Are your PDF documents accessible?

In order for Google to include your PDF documents in it’s search results you need to make sure that Google can find then on your website.

  • Are there links to your PDFs that Google can crawl. You’ll want to make sure that they’re not no-follow or using creatve ways to embed PDF content on the page that prevents them from being found.
  • Make sure that your robots.txt file isn’t preventing access to the folder that holds the PDF documents. This can easibly happen when PDFs are stored in areas on your site such as /file/download.

You can check that Google has found your PDF by doing a search on google for the following query:

site:_mysite.com_ filetype:pdf

You should see something like this:

[insert image here]

Make sure your PDF documents are text.

In order for your PDFs to appear in search results the content must be accessible – readable to search engines.

PDFs that are scanned can be treated as images.

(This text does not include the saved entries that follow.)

(* ===== verification/LocalDb.v ===== *)
(** * Core: the local database ([database/schema.rs], [database/repository.rs])

    The tables of the vault's SQLite file that the modelled operations read
    and write, and the monad its operations run in.  A table with an
    [INTEGER PRIMARY KEY] whose rows are listed is a list in the order of its
    keys (AUTOINCREMENT keys only grow); a table that is only accessed by its
    key is a map.  The columns every synchronised table has are one record.

    A computation runs in a [World]: the database, the receipts file beside
    it, and a counter into the environment, which answers each request for a
    random nonce, a fresh UUID or the outcome of a file write.  A failed
    statement leaves what the statements before it wrote; [transaction] takes
    them back. *)

From S2P Require Import Prelude Text ThirdParty Envelope CoreError EnvelopeOps SyncWire KeySlots.
From Stdlib Require Import ZArith Lia Strings.String Strings.Byte.
From stdpp Require Import base list option strings numbers gmap.
Open Scope Z_scope.

(** ** Rows *)

(** [SyncState] ([sync/models.rs]), as the [sync_state] columns hold it. *)
Inductive SyncState := Synced | Pending | Conflict.
#[global] Instance SyncState_eq_dec : EqDecision SyncState.
Proof. solve_decision. Defined.

Record SyncCols := {
  sync_id : option string;
  sync_version : Z;               (* i64 *)
  sync_acked_version : Z;
  sync_state : SyncState;
  last_synced_at : option Z;
  is_deleted : bool;
  deleted_at : option Z;
}.

(** [entries]; the content columns are those of [RawEntryRow]. *)
Record EntryRow := {
  entry_id : Z;
  e_title : bytes;
  e_username : bytes;
  e_password : bytes;
  e_url : option bytes;
  e_notes : option bytes;
  e_credential_type : string;
  entry_nonce : bytes;
  e_auth_tag : bytes;
  e_created_at : Z;
  e_modified_at : Z;
  e_favorite : bool;
  e_sync : SyncCols;
}.

(** [domain_mappings] and [domain_mapping_tags]. *)
Record MappingRow := {
  mapping_id : Z;
  dm_entry_id : Z;
  dm_domain : string;
  dm_is_primary : bool;
  dm_sync_id : option string;
  domain_enc : option bytes;
}.
Record TagRow := {
  tag_id : Z;
  t_mapping_id : Z;
  t_tag : bytes;
  is_chain_root : Z;
  t_equality_key_id : Z;
}.

(** [custody_objects]. *)
Record CustodyRow := {
  c_object_id : string;
  scope_json : string;
  reference_json : string;
  c_envelope : bytes;
  c_deleted : bool;
}.

Record SshKeyRow := {
  key_id : Z;
  s_name : string;
  s_comment : option Value;
  s_key_type : string;
  s_key_size : option Z;
  s_public_key : string;
  private_key_encrypted : bytes;
  s_nonce : bytes;
  s_auth_tag : bytes;
  s_fingerprint : string;
  s_created_at : Z;
  s_modified_at : Z;
  s_sync : SyncCols;
}.

Record TotpRow := {
  totp_id : Z;
  t_entry_id : Z;
  secret_encrypted : bytes;
  t_nonce : bytes;
  t_auth_tag : bytes;
  t_algorithm : string;
  t_digits : Z;
  t_period : Z;
  t_issuer : option Value;
  t_account_name : option Value;
  t_created_at : Z;
  t_sync : SyncCols;
}.

(** [sync_tombstones], [sync_conflicts], [sync_dead_letter]. *)
Record TombstoneRow := { tb_entry_type : string; tb_sync_version : Z; tb_deleted_at : Z; tb_origin_device_id : string }.
Record ConflictRow := {
  cf_object_type : string;
  remote_version : Z;
  remote_payload : bytes;
  cf_origin_device_id : string;
  cf_is_tombstone : bool;
  cf_received_at : Z;
}.
Record DeadLetterRow := {
  dl_mutation_id : string;
  dl_object_id : string;
  dl_object_type : string;
  dl_reason : string;
  dl_received_at : Z;
}.

(** [sync_metadata] with id 1. *)
Record SyncMetaRow := {
  sm_vault_id : option string;
  sm_device_id : option string;
  sm_device_name : option string;
  sm_relay_url : option string;
  sm_last_push_sequence : Z;      (* i64 *)
  sm_last_pull_sequence : Z;
  sm_last_sync_at : option Z;
  sm_sync_enabled : bool;
  sm_protocol_version : Z;
  sm_lineage_high_water : Z;
}.

(** [secret_equality_index], [entry_lifecycle], [entity_memberships]. *)
Record EqualityRow := { tag_cipher : bytes; algorithm_version : Z; equality_key_id : Z; updated_at : Z }.
Record LifecycleRow := {
  password_rotated_at : option Z;
  expires_at : option Z;
  lc_rotation_interval_days_override : option Z;
  lc_source : string;
}.
Record MembershipRow := { mb_entity_id : string; mb_label : option bytes; mb_created_at : Z }.

Record LocalDb := {
  metadata : VaultDb;
  entries : list EntryRow;
  entries_seq : Z;                      (* sqlite_sequence of entries *)
  domain_mappings : list MappingRow;
  domain_mapping_tags : list TagRow;
  tags_seq : Z;
  custody_objects : option (list CustodyRow);
  ssh_keys : list SshKeyRow;
  ssh_keys_seq : Z;
  totp_secrets : list TotpRow;
  totp_seq : Z;
  sync_tombstones : gmap string TombstoneRow;
  sync_conflicts : gmap string ConflictRow;
  sync_dead_letter : gmap Z DeadLetterRow;
  sync_metadata : option SyncMetaRow;
  secret_equality_index : gmap Z EqualityRow;
  entry_lifecycle : gmap Z LifecycleRow;
  entity_memberships : gmap Z MembershipRow;
  registry_state : gmap string string;
}.

(** ** Table statements *)

(** [UPDATE .. SET f WHERE p], [SELECT .. WHERE p], [DELETE .. WHERE p]. *)
Definition update_where {R} (p : R -> bool) (f : R -> R) (t : list R) : list R :=
  List.map (fun r => if p r then f r else r) t.
Definition delete_where {R} (p : R -> bool) (t : list R) : list R := List.filter (fun r => negb (p r)) t.

(** [sync_id = ?]: SQL equality, false on NULL. *)
Definition has_sync_id (id : string) (c : SyncCols) : bool :=
  match sync_id c with Some s => String.eqb s id | None => false end.

(** The key of a row inserted without one, in a table that never reuses keys
    and in one that does. *)
Definition max_key {R} (key : R -> Z) (t : list R) : Z := fold_left (fun m r => Z.max m (key r)) t 0.
Definition autoincrement {R} (key : R -> Z) (seq : Z) (t : list R) : Z := Z.max seq (max_key key t) + 1.
Definition next_rowid {R} (key : R -> Z) (t : list R) : Z := max_key key t + 1.

(** ** The world *)

(** A write through a temporary file and a rename: it succeeds, it fails and
    leaves the old file, or it fails after the rename. *)
Inductive IoOutcome := Written | NotWritten | WrittenUnsynced.

Class Environment := {
  env_nonce : nat -> bytes;    (* Aes256Gcm::generate_nonce *)
  env_uuid : nat -> Uuid;      (* Uuid::new_v4 *)
  env_io : nat -> IoOutcome;
}.
Class EnvironmentLaws `{Environment} : Prop :=
  env_nonce_length : forall n, length (env_nonce n) = 12%nat.

Record World := {
  w_db : LocalDb;
  w_on_disk : bool;            (* the database has a path *)
  w_contents : option bytes;   (* the receipts file *)
  w_tick : nat;
}.

Definition M (A : Type) : Type := World -> Res A * World.
#[global] Instance M_ret : MRet M := fun A a w => (Ok a, w).
#[global] Instance M_bind : MBind M := fun A B k m w =>
  match m w with
  | (Ok a, w') => k a w'
  | (Err e, w') => (Err e, w')
  end.

Definition fail {A} (e : PasswordManagerError) : M A := fun w => (Err e, w).
Definition lift {A} (r : Res A) : M A := fun w => (r, w).
Definition fail_if (b : bool) (e : PasswordManagerError) : M unit := lift (err_if b e).
(** A query and a statement that writes. *)
Definition query {A} (f : LocalDb -> A) : M A := fun w => (Ok (f (w_db w)), w).
Definition execute (f : LocalDb -> LocalDb) : M unit := fun w => (Ok tt, {| w with w_db := f (w_db w) |}).
(** A statement that may violate a constraint. *)
Definition execute_res (f : LocalDb -> Res LocalDb) : M unit := fun w =>
  match f (w_db w) with
  | Ok db => (Ok tt, {| w with w_db := db |})
  | Err e => (Err e, w)
  end.

(** [BEGIN .. COMMIT], and a savepoint: taken back on an error. *)
Definition transaction {A} (m : M A) : M A := fun w =>
  match m w with
  | (Ok a, w') => (Ok a, w')
  | (Err e, w') => (Err e, {| w' with w_db := w_db w |})
  end.

(** The result of a step as a value: [match r { Ok .. Err .. }]. *)
Definition try {A} (m : M A) : M (Res A) := fun w => let '(r, w') := m w in (Ok r, w').

Section Draw.
Context `{Environment}.
Definition draw_nonce : M bytes := fun w => (Ok (env_nonce (w_tick w)), {| w with w_tick := S (w_tick w) |}).
Definition draw_uuid : M Uuid := fun w => (Ok (env_uuid (w_tick w)), {| w with w_tick := S (w_tick w) |}).
Definition draw_io : M IoOutcome := fun w => (Ok (env_io (w_tick w)), {| w with w_tick := S (w_tick w) |}).
End Draw.

(** ** Running a computation *)

Lemma M_bind_ok {A B} (m : M A) (k : A -> M B) w b w' :
  (m ≫= k) w = (Ok b, w') -> exists a w1, m w = (Ok a, w1) /\ k a w1 = (Ok b, w').
Proof. unfold mbind, M_bind. destruct (m w) as [[a|e] w1]; [eauto|discriminate]. Qed.

Lemma M_bind_run {A B} (m : M A) (k : A -> M B) w a w1 : m w = (Ok a, w1) -> (m ≫= k) w = k a w1.
Proof. unfold mbind, M_bind. by intros ->. Qed.

Lemma M_bind_err {A B} (m : M A) (k : A -> M B) w e w1 : m w = (Err e, w1) -> (m ≫= k) w = (Err e, w1).
Proof. unfold mbind, M_bind. by intros ->. Qed.

Lemma M_lift_ok {A} (r : Res A) w a w' : lift r w = (Ok a, w') -> r = Ok a /\ w = w'.
Proof. by intros [=]. Qed.

Lemma M_query_ok {A} (f : LocalDb -> A) w a w' : query f w = (Ok a, w') -> a = f (w_db w) /\ w = w'.
Proof. unfold query. intros E. by inversion E. Qed.

Lemma M_fail_if {B} b e (k : unit -> M B) w : (fail_if b e ≫= k) w = if b then (Err e, w) else k tt w.
Proof. by destruct b. Qed.

Lemma execute_res_ok f w u w' :
  execute_res f w = (Ok u, w') -> exists db, f (w_db w) = Ok db /\ w' = {| w with w_db := db |}.
Proof. unfold execute_res. destruct (f (w_db w)); intros [=]; eauto. Qed.

Lemma transaction_ok {A} (m : M A) w a w' : transaction m w = (Ok a, w') -> m w = (Ok a, w').
Proof. unfold transaction. by destruct (m w) as [[a'|e] w1]; intros [=<- <-]. Qed.

Lemma transaction_err {A} (m : M A) w e w' : transaction m w = (Err e, w') -> w_db w' = w_db w.
Proof. unfold transaction. by destruct (m w) as [[a'|e'] w1]; intros [=<- <-]. Qed.

(** Run a successful computation backwards, statement by statement. *)
Ltac m_inv :=
  repeat match goal with
  | H : (_ ≫= _) _ = (Ok _, _) |- _ =>
    let a := fresh "a" in let w := fresh "w" in let E := fresh "E" in
    apply M_bind_ok in H as (a & w & E & H)
  | H : query _ _ = (Ok _, _) |- _ => injection H as ? ?; subst
  | H : execute _ _ = (Ok _, _) |- _ => injection H as ?; subst
  | H : execute_res _ _ = (Ok _, _) |- _ => apply execute_res_ok in H as (? & ? & ->)
  | H : lift _ _ = (Ok _, _) |- _ => injection H as ? ?; subst
  | H : fail_if _ _ _ = (Ok _, _) |- _ => unfold fail_if in H
  | H : fail _ _ = (Ok _, _) |- _ => discriminate H
  | H : mret _ _ = (Ok _, _) |- _ => injection H as ? ?; subst
  | H : draw_nonce _ = (Ok _, _) |- _ => injection H as ? ?; subst
  | H : draw_uuid _ = (Ok _, _) |- _ => injection H as ? ?; subst
  | H : draw_io _ = (Ok _, _) |- _ => injection H as ? ?; subst
  end.
(* ===== verification/ContentGuard.v ===== *)
(** * Core: receipts of the vault's content ([vault/content_guard.rs])

    A file beside the database holds, under a MAC, the fingerprints of every
    entry, domain mapping, domain tag and custody object of the last
    acknowledged transaction, and of the one in flight.  Path checks and the
    lock file are not modelled. *)

From S2P Require Import Prelude Text ThirdParty Envelope CoreError EnvelopeOps KeySlots LocalDb.
From Stdlib Require Import ZArith Lia Strings.String Strings.Byte.
From stdpp Require Import base list option strings numbers gmap.
Open Scope Z_scope.

Definition MARKER : string := "entry_receipts_v1".
Definition MAX_BYTES : Z := 64 * 1024 * 1024.
Definition MAX_DOCUMENT : nat := 4096.
Definition RECEIPTS_KEY_INFO : bytes := as_bytes "sentinelpass-entry-receipts-v1".

Abbreviation Receipts := (gmap string string).

Record State := {
  version : Z;              (* u32 *)
  vault : string;
  stable : Receipts;
  pending : option Receipts;
}.
Record Document := { doc_state : State; doc_mac : string; secondary_mac : option string }.

(** The values whose JSON text is hashed. *)
Definition EntryTuple : Type :=
  Z * option string * string * bytes * bytes * bytes * option bytes * option bytes * Z * Z * bool * bool.
Definition MappingTuple : Type := Z * Z * string * bool * option string * option bytes.
Definition TagTuple : Type := Z * Z * bytes * Z * Z.
Definition CustodyTuple : Type := string * string * string * bytes * bool.

(** The fields of [RawEntryRow] that [fingerprint] reads. *)
Definition entry_tuple (r : EntryRow) (is_deleted : bool) : EntryTuple :=
  (entry_id r, sync_id (e_sync r), e_credential_type r, e_title r, e_username r, e_password r, e_url r, e_notes r,
   e_created_at r, e_modified_at r, e_favorite r, is_deleted).
Definition mapping_tuple (r : MappingRow) : MappingTuple :=
  (mapping_id r, dm_entry_id r, dm_domain r, dm_is_primary r, dm_sync_id r, domain_enc r).
Definition tag_tuple (r : TagRow) : TagTuple := (tag_id r, t_mapping_id r, t_tag r, is_chain_root r, t_equality_key_id r).
Definition custody_tuple (r : CustodyRow) : CustodyTuple :=
  (c_object_id r, scope_json r, reference_json r, c_envelope r, c_deleted r).

Definition refusal : PasswordManagerError := InvalidInput "entry integrity receipt mismatch or missing".

Section Guard.
Context `{Environment, Hmac, Sha256, HexDecode}.
Context `{SerdeBytes EntryTuple, SerdeBytes MappingTuple, SerdeBytes TagTuple, SerdeBytes CustodyTuple}.
Context `{SerdeBytes State, SerdeBytes Document}.

(** [key], [mac]. *)
Definition key (dek : bytes) : Res bytes := ok_or (hkdf_expand dek RECEIPTS_KEY_INFO 32) refusal.
Definition mac (st : State) (k : bytes) : bytes := hmac_sha256 k (to_vec st).

(** The closure [valid] of [load]. *)
Definition valid (st : State) (k : bytes) (tag : string) : Res bool :=
  t ← ok_or (hex_decode tag) refusal; Ok (bool_decide (mac st k = t)).

(** [load]. *)
Definition load (contents : option bytes) (k : bytes) (vault_uuid : string) : Res (option State) :=
  match contents with
  | None => Ok None
  | Some b =>
    _ ← err_if (MAX_BYTES <? Z.of_nat (length b)) refusal;
    doc ← ok_or (from_slice (A := Document) b) refusal;
    let st := doc_state doc in
    primary ← valid st k (doc_mac doc);
    secondary ← (if (primary : bool) then Ok true
                 else match secondary_mac doc with Some t => valid st k t | None => Ok false end : Res bool);
    _ ← err_if (negb secondary) refusal;
    _ ← err_if (negb (version st =? 1) || negb (String.eqb (vault st) vault_uuid)) refusal;
    Ok (Some st)
  end.

(** [save_with_secondary], [save]. *)
Definition document (st : State) (k : bytes) (secondary : option bytes) : Document := {|
  doc_state := st; doc_mac := hex_encode (mac st k);
  secondary_mac := (fun k' => hex_encode (mac st k')) <$> secondary |}.
Definition write_contents (b : bytes) (io : IoOutcome) : M unit := fun w =>
  match io with
  | Written => (Ok tt, {| w with w_contents := Some b |})
  | NotWritten => (Err IoError, w)
  | WrittenUnsynced => (Err IoError, {| w with w_contents := Some b |})
  end.
Definition save_with_secondary (st : State) (k : bytes) (secondary : option bytes) : M unit :=
  let b := to_vec (document st k secondary) in
  _ ← fail_if (MAX_BYTES <? Z.of_nat (length b)) refusal;
  io ← draw_io;
  write_contents b io.
Definition save (st : State) (k : bytes) : M unit := save_with_secondary st k None.

(** [fingerprint]. *)
Definition digest (b : bytes) : string := hex_encode (sha256 b).
Definition fingerprint (r : EntryRow) (is_deleted : bool) : string := digest (to_vec (entry_tuple r is_deleted)).

Definition entry_key (id : Z) : string := "entry:" +:+ i64_display id.
Definition mapping_key (id : Z) : string := "mapping:" +:+ i64_display id.
Definition tag_key (id : Z) : string := "domain-tag:" +:+ i64_display id.
Definition custody_key (id : string) : string := "custody:" +:+ id.

Definition add_receipt (m : Receipts) (kv : string * string) : Receipts := <[kv.1 := kv.2]> m.

(** The rows of [custody_objects], with [check_row_bounds]. *)
Definition row_in_bounds (r : CustodyRow) : bool :=
  (String.length (c_object_id r) <=? 128)%nat && (String.length (scope_json r) <=? MAX_DOCUMENT)%nat &&
  (String.length (reference_json r) <=? MAX_DOCUMENT)%nat && (length (c_envelope r) <=? MAX_DOCUMENT)%nat.
Fixpoint custody_receipts (rows : list CustodyRow) (m : Receipts) : Res Receipts :=
  match rows with
  | [] => Ok m
  | r :: rows =>
    _ ← err_if (negb (row_in_bounds r)) (Database Sqlite);
    _ ← err_if (bool_decide (is_Some (m !! custody_key (c_object_id r)))) refusal;
    custody_receipts rows (<[custody_key (c_object_id r) := digest (to_vec (custody_tuple r))]> m)
  end.

(** [snapshot]. *)
Definition entry_pair (r : EntryRow) : string * string :=
  (entry_key (entry_id r), fingerprint r (is_deleted (e_sync r))).
Definition mapping_pair (r : MappingRow) : string * string := (mapping_key (mapping_id r), digest (to_vec (mapping_tuple r))).
Definition tag_pair (r : TagRow) : string * string := (tag_key (tag_id r), digest (to_vec (tag_tuple r))).
Definition row_receipts (db : LocalDb) : Receipts :=
  fold_left add_receipt (List.map entry_pair (entries db) ++ List.map mapping_pair (domain_mappings db) ++
    List.map tag_pair (domain_mapping_tags db)) ∅.
Definition snapshot (db : LocalDb) : Res Receipts :=
  match custody_objects db with
  | Some rows => custody_receipts rows (row_receipts db)
  | None => Ok (row_receipts db)
  end.

(** [vault_id], [marked]. *)
Definition vault_id (db : LocalDb) : Res string := ok_or (vault_uuid_col (metadata db)) (Database Sqlite).
Definition marked (db : LocalDb) : bool := bool_decide (is_Some (registry_state db !! MARKER)).

(** [ContentTransaction::begin]: the guard it carries, [None] without a path. *)
Definition begin_guard (dek : bytes) (db : LocalDb) (contents : option bytes) : Res (State * bytes) :=
  k ← key dek;
  v ← vault_id db;
  current ← snapshot db;
  loaded ← load contents k v;
  st ← (match (loaded : option State) with
        | Some st => Ok st
        | None => if marked db then Err refusal
                  else Ok {| version := 1; vault := v; stable := current; pending := None |}
        end : Res State);
  if bool_decide (stable st = current)
  then Ok ({| version := version st; vault := vault st; stable := stable st; pending := None |}, k)
  else
    _ ← err_if (negb (bool_decide (pending st = Some current))) refusal;
    Ok ({| version := version st; vault := vault st; stable := current; pending := None |}, k).

(** [INSERT OR IGNORE INTO registry_state]. *)
Definition mark (db : LocalDb) : LocalDb :=
  {| db with registry_state :=
       match registry_state db !! MARKER with Some _ => registry_state db | None => <[MARKER := "1"%string]> (registry_state db) end |}.

Definition begin (dek : bytes) : M (option (State * bytes)) := fun w =>
  if w_on_disk w then
    match begin_guard dek (w_db w) (w_contents w) with
    | Ok g => (Ok (Some g), {| w with w_db := mark (w_db w) |})
    | Err e => (Err e, w)
    end
  else (Ok None, w).

(** [ContentTransaction::commit_inner] up to the SQL commit and from it on;
    [fault] is its argument, 0 in production. *)
Definition set_pending (st : State) (r : Receipts) : State :=
  {| version := version st; vault := vault st; stable := stable st; pending := Some r |}.
Definition prepare_commit (guard : option (State * bytes)) (fault : nat) : M (option (State * bytes)) :=
  guard ← (match guard with
           | Some (st, k) =>
             current ← query snapshot;
             r ← lift current;
             _ ← save (set_pending st r) k;
             mret (Some (set_pending st r, k))
           | None => mret None
           end : M (option (State * bytes)));
  _ ← fail_if (fault =? 1)%nat refusal;
  mret guard.
Definition finish_commit (guard : option (State * bytes)) (fault : nat) : M unit :=
  _ ← fail_if (fault =? 2)%nat refusal;
  match guard with
  | Some (st, k) =>
    save {| version := version st; vault := vault st; stable := default ∅ (pending st); pending := None |} k
  | None => mret tt
  end.

(** A body between [begin] and [commit]: an error before the SQL commit drops
    the transaction, an error after it does not. *)
Definition content_tx_fault {A} (dek : bytes) (fault : nat) (body : M A) : M A :=
  '(a, guard) ← transaction (guard ← begin dek; a ← body; guard ← prepare_commit guard fault; mret (a, guard));
  _ ← finish_commit guard fault;
  mret a.
Definition content_tx {A} (dek : bytes) (body : M A) : M A := content_tx_fault dek 0 body.

(** [initialize]. *)
Definition initialize (dek : bytes) : M unit := content_tx dek (mret tt).

(** [verify_snapshot]. *)
Definition verify_snapshot (dek : bytes) : M unit := fun w =>
  (if w_on_disk w then
     k ← key dek;
     v ← vault_id (w_db w);
     loaded ← load (w_contents w) k v;
     match (loaded : option State) with
     | Some st =>
       current ← snapshot (w_db w);
       err_if (negb (bool_decide (current = stable st)) && negb (bool_decide (pending st = Some current))) refusal
     | None => err_if (marked (w_db w)) refusal
     end
   else Ok tt, w).

(** [verify_stored_row], [verify_row]. *)
Definition expected_receipts (st : State) (db : LocalDb) : Res Receipts :=
  match pending st with
  | Some p =>
    current ← snapshot db;
    if bool_decide (current = p) then Ok p
    else if bool_decide (current = stable st) then Ok (stable st) else Err refusal
  | None => Ok (stable st)
  end.
Definition verify_stored_row (dek : bytes) (r : EntryRow) (is_deleted : bool) : M unit := fun w =>
  (if w_on_disk w then
     k ← key dek;
     v ← vault_id (w_db w);
     loaded ← load (w_contents w) k v;
     match (loaded : option State) with
     | Some st =>
       expected ← expected_receipts st (w_db w);
       err_if (negb (bool_decide (expected !! entry_key (entry_id r) = Some (fingerprint r is_deleted)))) refusal
     | None => err_if (marked (w_db w)) refusal
     end
   else Ok tt, w).
Definition verify_row (dek : bytes) (r : EntryRow) : M unit := verify_stored_row dek r false.

(** [verify_copy]: [copy] is the content of the other database. *)
Definition verify_copy (dek : bytes) (copy : LocalDb) (w : World) : Res unit :=
  v ← vault_id (w_db w);
  v' ← vault_id copy;
  _ ← err_if (negb (String.eqb v v')) refusal;
  current ← snapshot copy;
  if w_on_disk w then
    k ← key dek;
    loaded ← load (w_contents w) k v;
    match (loaded : option State) with
    | Some st =>
      err_if (negb (bool_decide (current = stable st)) && negb (bool_decide (pending st = Some current))) refusal
    | None =>
      if marked (w_db w) then Err refusal
      else source ← snapshot (w_db w); err_if (negb (bool_decide (source = current))) refusal
    end
  else source ← snapshot (w_db w); err_if (negb (bool_decide (source = current))) refusal.

(** [rebase_verified_restore]. *)
Definition rebase_verified_restore (dek : bytes) : M unit := fun w =>
  if w_on_disk w then
    (k ← lift (key dek);
     v ← lift (vault_id (w_db w));
     current ← lift (snapshot (w_db w));
     save {| version := 1; vault := v; stable := current; pending := None |} k) w
  else (Ok tt, w).

(** [ContentTransaction::commit_empty_key_change], after [begin] and the body
    of the caller: nothing but SQL follows the write of the receipts. *)
Definition empty_key_change {A} (dek replacement : bytes) (body : M A) : M A :=
  transaction (
    guard ← begin dek;
    a ← body;
    current ← query snapshot;
    r ← lift current;
    _ ← fail_if (negb (bool_decide (r = ∅))) refusal;
    match (guard : option (State * bytes)) with
    | Some (st, k) =>
      _ ← fail_if (negb (bool_decide (stable st = ∅))) refusal;
      k' ← lift (key replacement);
      _ ← save_with_secondary (set_pending st ∅) k (Some k');
      mret a
    | None => mret a
    end).
End Guard.

#[global] Arguments MAX_BYTES : simpl never.
#[global] Arguments load : simpl never.
#[global] Arguments snapshot : simpl never.
#[global] Arguments verify_snapshot : simpl never.
#[global] Arguments verify_stored_row : simpl never.
#[global] Arguments verify_row : simpl never.
#[global] Arguments content_tx : simpl never.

This means that there are no words that Google and other search engines can index.

Optimising your PDF Meta Data

Just like a normal page on your website it’s possible to provide search engines with additional data about the document, particularly a good Title and Description.

This is an example of how one of your PFD document appears in the search results:
As you can see, the title is a little odd and the description doesn’t read naturally and could be improved to provide better description of the document and provide a compelling reason why someone would want to read this report – (what’s the “What’s in it for me?”)

Google have said the following regarding how they determine the Title to use:

“We use two main elements to determine the title shown: the title metadata within the file, and the anchor text of links pointing to the PDF file. To give our algorithms a strong signal about the proper title to use, we recommend updating both.“

Therefore, it’s important to remember when you create links to your PDF documents to avoid generic anchor text like “download here” and use relevant descriptive phrases like.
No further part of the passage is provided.